* **Goal of the exercise**:
Go through the entries below and return every line that contains "induction".
** Record extracts follows **
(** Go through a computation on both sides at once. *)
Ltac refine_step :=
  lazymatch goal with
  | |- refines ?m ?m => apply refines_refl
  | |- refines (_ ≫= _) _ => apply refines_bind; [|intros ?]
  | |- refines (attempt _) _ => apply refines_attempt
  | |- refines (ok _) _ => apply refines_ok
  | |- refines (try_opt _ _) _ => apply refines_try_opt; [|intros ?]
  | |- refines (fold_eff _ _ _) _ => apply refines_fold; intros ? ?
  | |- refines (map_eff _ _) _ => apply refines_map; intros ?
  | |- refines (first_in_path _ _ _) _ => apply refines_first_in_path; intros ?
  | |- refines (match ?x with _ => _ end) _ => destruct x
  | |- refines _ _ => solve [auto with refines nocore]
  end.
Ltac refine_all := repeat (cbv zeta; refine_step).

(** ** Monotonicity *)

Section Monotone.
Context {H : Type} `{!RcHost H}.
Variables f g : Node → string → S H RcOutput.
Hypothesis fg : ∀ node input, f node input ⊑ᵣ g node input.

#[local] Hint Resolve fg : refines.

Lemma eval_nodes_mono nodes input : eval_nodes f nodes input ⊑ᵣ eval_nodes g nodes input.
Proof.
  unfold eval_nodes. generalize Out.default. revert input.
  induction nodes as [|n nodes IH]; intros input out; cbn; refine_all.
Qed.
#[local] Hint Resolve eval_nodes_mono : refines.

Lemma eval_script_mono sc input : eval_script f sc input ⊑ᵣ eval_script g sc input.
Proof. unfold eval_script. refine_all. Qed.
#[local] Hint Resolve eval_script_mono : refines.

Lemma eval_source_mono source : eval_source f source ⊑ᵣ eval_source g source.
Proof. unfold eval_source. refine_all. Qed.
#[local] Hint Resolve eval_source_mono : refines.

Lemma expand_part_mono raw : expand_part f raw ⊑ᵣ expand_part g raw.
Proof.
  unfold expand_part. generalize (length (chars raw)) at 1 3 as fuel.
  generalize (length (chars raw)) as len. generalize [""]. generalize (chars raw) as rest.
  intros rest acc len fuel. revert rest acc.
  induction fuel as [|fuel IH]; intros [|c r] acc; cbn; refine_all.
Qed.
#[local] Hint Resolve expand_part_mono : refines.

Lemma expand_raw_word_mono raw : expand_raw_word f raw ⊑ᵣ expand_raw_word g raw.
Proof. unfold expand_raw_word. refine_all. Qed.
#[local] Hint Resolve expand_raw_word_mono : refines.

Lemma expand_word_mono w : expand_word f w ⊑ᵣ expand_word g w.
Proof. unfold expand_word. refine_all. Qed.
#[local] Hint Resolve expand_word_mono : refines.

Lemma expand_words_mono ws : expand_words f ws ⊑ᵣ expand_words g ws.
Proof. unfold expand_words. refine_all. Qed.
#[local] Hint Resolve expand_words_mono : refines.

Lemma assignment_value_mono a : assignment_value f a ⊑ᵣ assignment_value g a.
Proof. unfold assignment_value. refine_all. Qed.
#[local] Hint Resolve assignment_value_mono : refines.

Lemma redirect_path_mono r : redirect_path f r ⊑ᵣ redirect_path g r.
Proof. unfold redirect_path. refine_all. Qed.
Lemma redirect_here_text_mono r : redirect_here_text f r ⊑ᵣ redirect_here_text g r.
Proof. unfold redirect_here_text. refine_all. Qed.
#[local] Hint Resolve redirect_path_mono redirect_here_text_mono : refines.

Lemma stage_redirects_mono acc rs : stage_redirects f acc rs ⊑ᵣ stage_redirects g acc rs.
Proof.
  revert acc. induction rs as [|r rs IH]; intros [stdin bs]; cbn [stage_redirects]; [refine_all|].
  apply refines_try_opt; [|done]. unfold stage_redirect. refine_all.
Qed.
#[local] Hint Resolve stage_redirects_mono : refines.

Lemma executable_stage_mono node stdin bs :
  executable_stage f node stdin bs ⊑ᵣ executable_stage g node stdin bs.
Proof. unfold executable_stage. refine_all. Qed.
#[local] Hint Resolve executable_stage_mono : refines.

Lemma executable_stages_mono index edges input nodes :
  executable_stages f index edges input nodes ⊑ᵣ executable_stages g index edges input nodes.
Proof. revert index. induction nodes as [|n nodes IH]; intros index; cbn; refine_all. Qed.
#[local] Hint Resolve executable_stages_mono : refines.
** End of Record extracts **
** Record extracts follows **
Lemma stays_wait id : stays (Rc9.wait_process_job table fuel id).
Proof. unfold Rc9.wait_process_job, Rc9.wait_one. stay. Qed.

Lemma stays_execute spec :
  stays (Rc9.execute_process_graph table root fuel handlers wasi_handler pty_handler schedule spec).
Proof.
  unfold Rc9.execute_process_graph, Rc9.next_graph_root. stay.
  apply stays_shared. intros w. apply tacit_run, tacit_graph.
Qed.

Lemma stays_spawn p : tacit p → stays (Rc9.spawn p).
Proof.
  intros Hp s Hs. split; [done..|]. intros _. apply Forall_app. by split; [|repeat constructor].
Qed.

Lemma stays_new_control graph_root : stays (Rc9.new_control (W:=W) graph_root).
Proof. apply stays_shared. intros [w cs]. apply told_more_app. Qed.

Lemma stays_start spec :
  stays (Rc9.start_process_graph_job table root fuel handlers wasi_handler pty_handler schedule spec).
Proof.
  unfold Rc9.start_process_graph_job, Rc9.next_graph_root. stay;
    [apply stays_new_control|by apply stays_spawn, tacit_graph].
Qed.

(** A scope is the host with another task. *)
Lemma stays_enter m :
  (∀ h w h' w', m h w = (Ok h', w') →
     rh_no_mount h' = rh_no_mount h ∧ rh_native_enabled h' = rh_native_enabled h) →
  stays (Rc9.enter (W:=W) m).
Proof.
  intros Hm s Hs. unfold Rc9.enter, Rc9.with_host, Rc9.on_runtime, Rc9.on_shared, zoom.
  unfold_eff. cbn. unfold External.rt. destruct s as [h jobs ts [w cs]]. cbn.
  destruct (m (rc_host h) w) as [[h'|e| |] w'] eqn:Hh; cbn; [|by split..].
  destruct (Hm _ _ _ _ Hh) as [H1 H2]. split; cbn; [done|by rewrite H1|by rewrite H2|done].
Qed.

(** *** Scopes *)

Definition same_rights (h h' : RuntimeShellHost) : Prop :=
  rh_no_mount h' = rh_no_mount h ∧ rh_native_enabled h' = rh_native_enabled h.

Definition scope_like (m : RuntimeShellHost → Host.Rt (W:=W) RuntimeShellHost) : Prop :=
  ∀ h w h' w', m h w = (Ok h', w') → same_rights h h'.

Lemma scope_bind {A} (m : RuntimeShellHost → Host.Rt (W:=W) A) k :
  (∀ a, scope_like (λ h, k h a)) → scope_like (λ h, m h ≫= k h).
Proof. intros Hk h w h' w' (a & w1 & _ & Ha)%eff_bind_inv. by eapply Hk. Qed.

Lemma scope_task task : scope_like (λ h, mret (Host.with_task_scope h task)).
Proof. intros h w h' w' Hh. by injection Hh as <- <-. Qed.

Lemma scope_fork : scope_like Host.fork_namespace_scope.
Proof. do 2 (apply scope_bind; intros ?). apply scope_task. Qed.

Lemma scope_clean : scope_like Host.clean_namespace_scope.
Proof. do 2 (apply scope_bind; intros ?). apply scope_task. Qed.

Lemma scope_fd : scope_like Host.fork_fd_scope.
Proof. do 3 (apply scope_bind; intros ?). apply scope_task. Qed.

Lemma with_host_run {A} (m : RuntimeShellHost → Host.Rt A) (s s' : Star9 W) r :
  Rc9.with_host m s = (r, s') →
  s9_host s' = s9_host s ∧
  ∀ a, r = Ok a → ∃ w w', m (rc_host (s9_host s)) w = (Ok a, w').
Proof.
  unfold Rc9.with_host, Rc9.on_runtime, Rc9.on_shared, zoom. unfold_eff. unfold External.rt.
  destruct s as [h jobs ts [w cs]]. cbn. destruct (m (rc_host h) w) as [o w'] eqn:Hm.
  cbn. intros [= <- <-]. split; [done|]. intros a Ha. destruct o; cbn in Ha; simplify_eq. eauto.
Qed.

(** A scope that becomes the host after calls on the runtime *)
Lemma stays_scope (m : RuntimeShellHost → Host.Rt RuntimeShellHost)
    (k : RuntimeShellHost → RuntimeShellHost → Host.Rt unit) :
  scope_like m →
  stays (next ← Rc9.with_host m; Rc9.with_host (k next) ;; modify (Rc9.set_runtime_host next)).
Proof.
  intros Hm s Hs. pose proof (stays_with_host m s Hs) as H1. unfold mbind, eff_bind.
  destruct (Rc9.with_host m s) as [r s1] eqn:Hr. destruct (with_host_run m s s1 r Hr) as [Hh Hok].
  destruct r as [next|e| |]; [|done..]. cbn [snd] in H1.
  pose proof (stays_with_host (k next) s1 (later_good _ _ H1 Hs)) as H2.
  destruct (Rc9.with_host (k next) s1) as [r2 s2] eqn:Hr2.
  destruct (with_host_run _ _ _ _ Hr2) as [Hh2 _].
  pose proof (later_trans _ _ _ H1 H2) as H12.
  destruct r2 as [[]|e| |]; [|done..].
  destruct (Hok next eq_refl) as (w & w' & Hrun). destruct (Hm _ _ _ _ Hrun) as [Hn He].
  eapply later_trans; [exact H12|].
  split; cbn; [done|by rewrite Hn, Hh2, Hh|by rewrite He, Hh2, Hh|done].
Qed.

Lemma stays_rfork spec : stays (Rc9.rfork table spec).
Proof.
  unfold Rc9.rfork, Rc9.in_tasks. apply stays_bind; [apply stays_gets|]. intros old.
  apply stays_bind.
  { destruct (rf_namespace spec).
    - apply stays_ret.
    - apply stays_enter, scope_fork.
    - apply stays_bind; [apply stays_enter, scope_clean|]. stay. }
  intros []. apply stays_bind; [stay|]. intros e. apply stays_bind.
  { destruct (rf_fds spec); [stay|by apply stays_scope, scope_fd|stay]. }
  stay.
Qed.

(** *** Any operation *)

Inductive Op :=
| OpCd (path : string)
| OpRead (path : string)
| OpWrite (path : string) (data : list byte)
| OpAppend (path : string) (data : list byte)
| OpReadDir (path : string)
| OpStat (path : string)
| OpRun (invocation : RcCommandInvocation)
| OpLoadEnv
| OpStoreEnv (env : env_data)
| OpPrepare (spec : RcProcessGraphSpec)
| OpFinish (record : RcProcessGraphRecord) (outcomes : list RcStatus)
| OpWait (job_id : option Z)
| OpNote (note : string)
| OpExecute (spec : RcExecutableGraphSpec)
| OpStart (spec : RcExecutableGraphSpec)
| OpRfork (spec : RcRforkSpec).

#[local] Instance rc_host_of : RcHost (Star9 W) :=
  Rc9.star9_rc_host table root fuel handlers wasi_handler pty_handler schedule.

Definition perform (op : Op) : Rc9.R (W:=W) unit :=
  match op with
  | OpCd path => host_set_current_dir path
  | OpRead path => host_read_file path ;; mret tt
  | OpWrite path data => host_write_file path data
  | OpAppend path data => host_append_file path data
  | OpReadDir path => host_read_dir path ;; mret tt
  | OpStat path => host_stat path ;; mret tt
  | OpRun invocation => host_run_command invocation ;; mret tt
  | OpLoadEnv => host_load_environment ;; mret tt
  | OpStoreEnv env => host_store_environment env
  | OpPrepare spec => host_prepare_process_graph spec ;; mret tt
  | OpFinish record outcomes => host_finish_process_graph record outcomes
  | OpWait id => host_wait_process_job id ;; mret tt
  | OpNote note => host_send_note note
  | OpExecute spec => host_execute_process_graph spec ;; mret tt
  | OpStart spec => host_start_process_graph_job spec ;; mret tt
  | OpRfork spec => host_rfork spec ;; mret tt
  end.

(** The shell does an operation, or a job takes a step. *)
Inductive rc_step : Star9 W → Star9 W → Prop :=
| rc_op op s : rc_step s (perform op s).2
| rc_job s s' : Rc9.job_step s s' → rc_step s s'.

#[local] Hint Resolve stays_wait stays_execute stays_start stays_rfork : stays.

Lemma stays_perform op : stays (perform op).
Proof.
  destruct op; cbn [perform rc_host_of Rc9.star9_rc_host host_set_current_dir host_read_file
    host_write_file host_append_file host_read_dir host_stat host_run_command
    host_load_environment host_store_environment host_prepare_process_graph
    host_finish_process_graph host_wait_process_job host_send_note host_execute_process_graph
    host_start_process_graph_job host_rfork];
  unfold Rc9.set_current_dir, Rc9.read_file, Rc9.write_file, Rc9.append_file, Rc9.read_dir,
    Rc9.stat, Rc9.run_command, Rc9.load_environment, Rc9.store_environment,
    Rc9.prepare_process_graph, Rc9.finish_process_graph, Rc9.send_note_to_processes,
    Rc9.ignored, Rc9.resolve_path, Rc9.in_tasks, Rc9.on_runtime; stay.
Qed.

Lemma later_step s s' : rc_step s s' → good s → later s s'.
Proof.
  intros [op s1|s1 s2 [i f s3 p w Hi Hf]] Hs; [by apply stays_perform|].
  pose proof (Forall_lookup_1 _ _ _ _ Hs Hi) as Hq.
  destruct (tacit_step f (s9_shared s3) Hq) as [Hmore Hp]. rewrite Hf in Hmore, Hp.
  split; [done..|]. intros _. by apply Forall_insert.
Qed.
** End of Record extracts **
** Record extracts follows **
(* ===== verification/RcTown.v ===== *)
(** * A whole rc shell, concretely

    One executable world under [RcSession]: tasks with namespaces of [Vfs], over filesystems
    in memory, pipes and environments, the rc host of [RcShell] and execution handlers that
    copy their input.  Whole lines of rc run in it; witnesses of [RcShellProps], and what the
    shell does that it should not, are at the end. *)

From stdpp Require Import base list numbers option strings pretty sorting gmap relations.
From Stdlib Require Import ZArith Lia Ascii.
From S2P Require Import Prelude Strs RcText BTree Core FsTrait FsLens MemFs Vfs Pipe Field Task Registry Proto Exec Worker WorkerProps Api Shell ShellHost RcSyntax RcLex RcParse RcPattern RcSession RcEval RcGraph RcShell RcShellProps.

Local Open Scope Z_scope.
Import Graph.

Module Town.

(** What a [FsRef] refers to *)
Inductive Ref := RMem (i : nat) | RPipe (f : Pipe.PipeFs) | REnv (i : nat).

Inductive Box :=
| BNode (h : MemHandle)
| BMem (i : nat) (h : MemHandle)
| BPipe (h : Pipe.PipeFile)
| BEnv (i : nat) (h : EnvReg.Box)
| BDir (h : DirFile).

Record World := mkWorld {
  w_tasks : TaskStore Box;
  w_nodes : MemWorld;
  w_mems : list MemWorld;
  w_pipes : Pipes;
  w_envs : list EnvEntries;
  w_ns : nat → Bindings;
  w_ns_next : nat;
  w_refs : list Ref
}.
** End of Record extracts **
* **Result for this exercise**:
  induction nodes as [|n nodes IH]; intros input out; cbn; refine_all.
  induction fuel as [|fuel IH]; intros [|c r] acc; cbn; refine_all.
  revert acc. induction rs as [|r rs IH]; intros [stdin bs]; cbn [stage_redirects]; [refine_all|].
Proof. revert index. induction nodes as [|n nodes IH]; intros index; cbn; refine_all. Qed.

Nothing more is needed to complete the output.